Como es habitual dentro de su filmografía, Albertina Carri inviste con Las hijas del fuego el afán de documentar épocas, heridas, búsquedas. En este caso la del feminismo en su lucha por lograr que las mujeres seamos dueñas de nuestro cuerpo como derecho primero. En boca de su personaje alter ego, se retrotrae a la década del 60 –un caldo de cultivo cuyos frutos resurgen hoy más fuerte que nunca en nuestra historia– para repensar las problemáticas de género que se bifurcan en dos: por un lado, el de la identidad de género, que tiene que ver con la aceptación de las diversas sexualidades; por otro, la taxonomía de los géneros cinematográficos, concretamente el porno. Ambas vertientes son parte del mismo grito de liberación, porque la estética es política y la forma de mostrar encarna un discurso en sí misma; la forma en que el porno representa los cuerpos, concretamente el de las mujeres, es de especial interés para ese planteamiento feminista que discurre a lo largo de la película.
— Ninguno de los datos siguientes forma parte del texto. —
(** ** Failures of the socket set-up *)

(** C8. When [bind] fails, or when the broadcast cannot be sent,
    [discover_headset] fails at once and on the socket error itself: it
    gives no address, has read no clock and made no receive, and prints
    neither timeout line.  A failed [bind] ends it with the exception
    raised by [bind]; a failed [sendto] is printed as "Failed to send
    broadcast message", the socket is closed and [None] returned.  In both
    cases [execute] hands control back to the host: with that exception,
    or with [CANCELLED] and one error report. *)
Theorem C8_setup_failure_is_immediate (w : udp_world) (dp : N)
  (code : pystr) (e : exn) :
  udp_socket_r w = None ->
  udp_bind_r w = Some e
  \/ (udp_bind_r w = None /\ udp_setsockopt_r w = None
      /\ (exists data, str_encode code = Ok data)
      /\ udp_sendto_r w = Some e) ->
  let m := discover_headset w dp code in
  (forall ip, outcome m <> Ok (Some ip))
  /\ clock_reads (events m) = []
  /\ receives (events m) = []
  /\ ~ waits_out_timeout m
  /\ (udp_bind_r w = Some e -> outcome m = Raise e)
  /\ (udp_bind_r w = None ->
      outcome m = Ok None
      /\ printed (BroadcastFailed e) (events m)
      /\ last (events m) Clock = UdpClose)
  /\ (forall h ctx,
        valid_code h ctx = true -> normalized_code h ctx = code ->
        dp = 5001 ->
        (udp_bind_r w = Some e -> execute h w ctx = (events m, Raise e))
        /\ (udp_bind_r w = None ->
            execute h w ctx
            = (events m ++ [Report ERROR NotDiscovered],
               Ok (CANCELLED, None)))).
Proof.
  intros Hs [Hb|(Hb & Ho & (data & Hd) & Hx)] m; subst m.
  - rewrite (discover_bind_fails w dp code e Hs Hb).
    unfold outcome, events, waits_out_timeout. cbn [fst snd].
    split; [discriminate|]. split; [reflexivity|]. split; [reflexivity|].
    split; [intros [H|H]; in_trace|]. split; [reflexivity|].
    split; [intro H; congruence|].
    intros h ctx V Hc ->. split; [|intro H; congruence]. intros _.
    apply (execute_discovery_raises h w ctx _ e V).
    rewrite Hc. now apply discover_bind_fails.
  - rewrite (discover_send_fails w dp code data e Hs Hb Ho Hd Hx).
    unfold outcome, events, waits_out_timeout, printed. cbn [fst snd].
    split; [discriminate|]. split; [reflexivity|]. split; [reflexivity|].
    split; [intros [H|H]; in_trace|]. split; [intro H; congruence|].
    split.
    + intros _. split; [reflexivity|]. split; [simpl; tauto|reflexivity].
    + intros h ctx V Hc ->. split; [intro H; congruence|]. intros _.
      apply (execute_not_discovered h w ctx _ None V); [|now left].
      rewrite Hc. now apply discover_send_fails.
Qed.

(** Port 5002 already in use, and a network that cannot be reached. *)
Lemma C8_setup_failure_is_immediate_witness :
  (outcome (discover_headset busy_udp 5001 (lit "AB12")) = Raise (OSError 98)
   /\ receives (events (discover_headset busy_udp 5001 (lit "AB12"))) = []
   /\ clock_reads (events (discover_headset busy_udp 5001 (lit "AB12")))
      = [])
  /\ (outcome (discover_headset unreachable_udp 5001 (lit "AB12")) = Ok None
      /\ receives (events (discover_headset unreachable_udp 5001 (lit "AB12")))
         = []
      /\ execute demo_host unreachable_udp demo_context
         = (events (discover_headset unreachable_udp 5001 (lit "AB12"))
            ++ [Report ERROR NotDiscovered], Ok (CANCELLED, None))).
Proof.
  split.
  - destruct (C8_setup_failure_is_immediate busy_udp 5001 (lit "AB12")
                (OSError 98) eq_refl (or_introl eq_refl))
      as (_ & Hc & Hr & _ & Ho & _).
    split; [exact (Ho eq_refl)|]. split; [exact Hr|exact Hc].
  - destruct (C8_setup_failure_is_immediate unreachable_udp 5001 (lit "AB12")
                (OSError 101) eq_refl
                (or_intror
                   (conj eq_refl
                      (conj eq_refl
                         (conj (ex_intro _ (blit "AB12") eq_refl) eq_refl)))))
      as (_ & _ & Hr & _ & _ & Ho & Hx).
    split; [exact (proj1 (Ho eq_refl))|]. split; [exact Hr|].
    exact (proj2 (Hx demo_host demo_context eq_refl eq_refl eq_refl) eq_refl).
Defined.

(** ** Validation and network I/O *)

Lemma export_and_start_invalid (h : host) (ctx : context) (ip : pystr) :
  valid_selection ctx = false ->
  export_and_start h ctx ip
  = cancel (if is_empty (selected_objects ctx)
            then NoSelection else ActiveNotSelected).
Proof.
  unfold valid_selection, export_and_start.
  destruct (is_empty (selected_objects ctx)); [reflexivity|].
  destruct (active ctx) as [a|]; [|reflexivity].
  cbn [negb andb]. now intros ->.
Qed.

(** C2 as stated fails: with a good code and nothing selected, the
    broadcast and the receive have happened by the time the selection is
    rejected. *)
Lemma C2_counterexample :
  valid_selection nothing_selected = false
  /\ execute demo_host demo_udp nothing_selected
     = ([UdpSocket; UdpSetTimeout 5; UdpBind 5002; UdpSetBroadcast;
         UdpSendTo (blit "AB12") 5001; Print (Broadcasting (lit "AB12") 5001);
         Clock; Clock; UdpRecvFrom 1024; Print (Discovered headset_ip0);
         UdpClose; Report ERROR NoSelection], Ok (CANCELLED, None))
  /\ network_calls (events (execute demo_host demo_udp nothing_selected))
     <> [].
Proof. repeat split. discriminate. Qed.

(** C2, amended. A code that does not normalize to four characters is
    rejected before any network call.  With a good code, discovery runs
    first, whatever the selection: its socket calls are in the trace.  A bad
    selection is then rejected, when discovery has found an address, with
    one error report, [CANCELLED], no further network call and no worker;
    and whatever discovery gives, a run with a bad selection makes no
    network call after discovery and never finishes with a started
    transfer. *)
Theorem C2_code_checked_before_network (h : host) (w : udp_world)
  (ctx : context) :
  (valid_code h ctx = false ->
     execute h w ctx = ([Report ERROR CodeLength], Ok (CANCELLED, None))
     /\ network_calls (events (execute h w ctx)) = [])
  /\ (valid_code h ctx = true ->
        network_calls (events (execute h w ctx)) <> []
        /\ (valid_selection ctx = false ->
            let d := discover_headset w 5001 (normalized_code h ctx) in
            (exists rest,
               events (execute h w ctx) = events d ++ rest
               /\ network_calls rest = [])
            /\ (forall c ip, outcome d = Ok (Some (c :: ip)) ->
                  execute h w ctx
                  = (events d
                     ++ [Report ERROR (if is_empty (selected_objects ctx)
                                       then NoSelection
                                       else ActiveNotSelected)],
                     Ok (CANCELLED, None)))
            /\ (forall rc j, outcome (execute h w ctx) = Ok (rc, j) ->
                  rc = CANCELLED /\ j = None))).
Proof.
  split.
  { intro V. rewrite (execute_bad_code h w ctx V). now split. }
  intro V. split.
  { destruct (discover_starts w 5001 (normalized_code h ctx)) as (t0 & E0).
    destruct (execute_shape h w ctx) as [V'|td e _ D|td found _ D _|td c ip _ D _];
      [congruence| | |]; rewrite D in E0; unfold events in *; cbn [fst] in *;
      subst td; discriminate. }
  intros S d. subst d.
  destruct (execute_shape h w ctx) as [V'|td e _ D|td found _ D F|td c ip _ D _];
    [congruence| | |]; rewrite D; unfold events, outcome; cbn [fst snd].
  - split; [exists []; split; [now rewrite app_nil_r|reflexivity]|].
    split; [discriminate|discriminate].
  - split; [exists [Report ERROR NotDiscovered]; now split|].
    split.
    + intros c ip E. destruct F; congruence.
    + intros rc j E. inversion E. now split.
  - rewrite (export_and_start_invalid h ctx (c :: ip) S).
    unfold prepend, cancel. mred.
    split; [eexists; split; [reflexivity|reflexivity]|].
    split.
    + intros c' ip' _. reflexivity.
    + intros rc j E. inversion E. now split.
Qed.

(** The code "  ab1 " strips to three characters: one report, no network
    call. *)
Lemma C2_code_checked_before_network_witness :
  valid_code demo_host blank_code = false
  /\ execute demo_host demo_udp blank_code
     = ([Report ERROR CodeLength], Ok (CANCELLED, None))
  /\ network_calls (events (execute demo_host demo_udp blank_code)) = [].
Proof.
  split; [reflexivity|].
  exact (proj1 (C2_code_checked_before_network demo_host demo_udp blank_code)
               eq_refl).
Defined.

(** ** The two threads *)

Lemma forallb_weaken {A} (P Q : A -> bool) (l : list A) :
  (forall x, P x = true -> Q x = true) ->
  forallb P l = true -> forallb Q l = true.
Proof.
  intros HPQ H. apply forallb_forall. intros x Hx.
  apply HPQ. rewrite forallb_forall in H. now apply H.
Qed.

Lemma glue_is_caller (t : trace) :
  forallb glue_event t = true -> forallb caller_event t = true.
Proof.
  apply forallb_weaken. intros ev H. unfold caller_event. now rewrite H.
Qed.

Lemma caller_no_network (t : trace) :
  forallb caller_event t = true -> network_calls t = [].
Proof. apply filter_none. now intros []. Qed.

Lemma caller_no_tcp (t : trace) :
  forallb caller_event t = true -> filter is_tcp t = [].
Proof. apply filter_none. now intros []. Qed.

Lemma ending_events (ip : pystr) (m : M (retcode * option job)) :
  ending ip m -> forallb caller_event (events m) = true.
Proof.
  intros [t s Ht _ _ _|t data name Ht|t e Ht]; unfold events; cbn [fst];
    rewrite ?forallb_app, ?(glue_is_caller t Ht); auto.
Qed.

(** With a good code, the caller's thread first runs the whole of
    discovery and then touches no socket. *)
Lemma execute_after_discovery (h : host) (w : udp_world) (ctx : context) :
  valid_code h ctx = true ->
  exists rest,
    events (execute h w ctx)
    = events (discover_headset w 5001 (normalized_code h ctx)) ++ rest
    /\ forallb caller_event rest = true.
Proof.
  intro V.
  destruct (execute_shape h w ctx) as [V'|td e _ D|td found _ D _|td c ip _ D E];
    [congruence| | |]; rewrite D; unfold events; cbn [fst].
  - exists []. now rewrite app_nil_r.
  - now exists [Report ERROR NotDiscovered].
  - exists (events (export_and_start h ctx (c :: ip))).
    split; [reflexivity|]. now apply (ending_events (c :: ip)).
Qed.

(** How a run that returns has ended. *)
Lemma execute_returns (h : host) (w : udp_world) (ctx : context)
  (rc : retcode) (j : option job) :
  outcome (execute h w ctx) = Ok (rc, j) ->
  (rc = CANCELLED /\ j = None
   /\ exists s, reports (events (execute h w ctx)) = [(ERROR, s)]
                /\ forall a, s <> Started a)
  \/ (rc = FINISHED
      /\ exists data name c ip t,
           j = Some {| job_data := data; job_name := name;
                       job_ip := c :: ip; job_port := 5000 |}
           /\ outcome (discover_headset w 5001 (normalized_code h ctx))
              = Ok (Some (c :: ip))
           /\ events (execute h w ctx)
              = t ++ [ThreadStart; Report INFO (Started (c :: ip))]
           /\ reports (events (execute h w ctx))
              = [(INFO, Started (c :: ip))]).
Proof.
  pose proof (discover_events w 5001 (normalized_code h ctx)) as Hd.
  destruct (execute_shape h w ctx) as [V|td e _ D|td found _ D _|td c ip _ D E];
    try rewrite D in Hd; unfold events, outcome in *; cbn [fst snd] in *;
    intro H.
  - inversion H. left. repeat split. exists CodeLength. now split.
  - discriminate.
  - inversion H. left. repeat split. exists NotDiscovered.
    rewrite reports_app, (discovery_no_reports 5001 td Hd). now split.
  - remember (export_and_start h ctx (c :: ip)) as m eqn:Em.
    destruct E as [t s Ht Hs _ _|t data name Ht|t e Ht];
      unfold prepend in *; cbn [fst snd] in *.
    + inversion H. left. repeat split. exists s.
      rewrite !reports_app, (discovery_no_reports 5001 td Hd),
        (glue_no_reports t Ht). now split.
    + inversion H. right. split; [reflexivity|].
      exists data, name, c, ip, (td ++ t).
      split; [reflexivity|]. split; [now rewrite D|].
      split; [now rewrite app_assoc|].
      rewrite !reports_app, (discovery_no_reports 5001 td Hd),
        (glue_no_reports t Ht). reflexivity.
    + discriminate.
Qed.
La extensión de un cuerpo de agua, pájaros, viento, montañas, la carretera que promete el viaje y la transición: todo remite a la búsqueda de libertad y el abrazo a lo salvaje. Con un argumento de escuetas líneas en el que una pareja de mujeres emprende un viaje al que se sumarán otras, todas en busca de lo mismo: la libertad sexual que pretende la ruptura de esa opresión que exige la monogamia heterosexual burguesa y patriarcal del capitalismo, donde la norma de sexualidad es reproductiva y se encuentra restringida al ideal de familia, y donde la energía sexual femenina se encuentra reprimida. Ante esa represión quedan dos caminos: la neurosis o la revolución. Carri elige el segundo, poniendo a sus personajes en el ámbito familiar al tiempo que una orgía se desenvuelve con naturalidad; con la misma naturalidad con que los personajes tienen sexo en una iglesia mientras de fondo suena Morricone con la canción principal de Érase una vez en el oeste (Sergio Leone, 1968), tonada que se mueve entre la melancolía y lo épico. Ese es el epicentro de la batalla contra las instituciones tiránicas.
El discurso en off que acompaña a las imágenes no es menos vehemente que éstas. Las reflexiones se mezclan con tonos tan poéticos como rabiosos, con palabras que además de cavilar crean en sí mismas imágenes revueltas.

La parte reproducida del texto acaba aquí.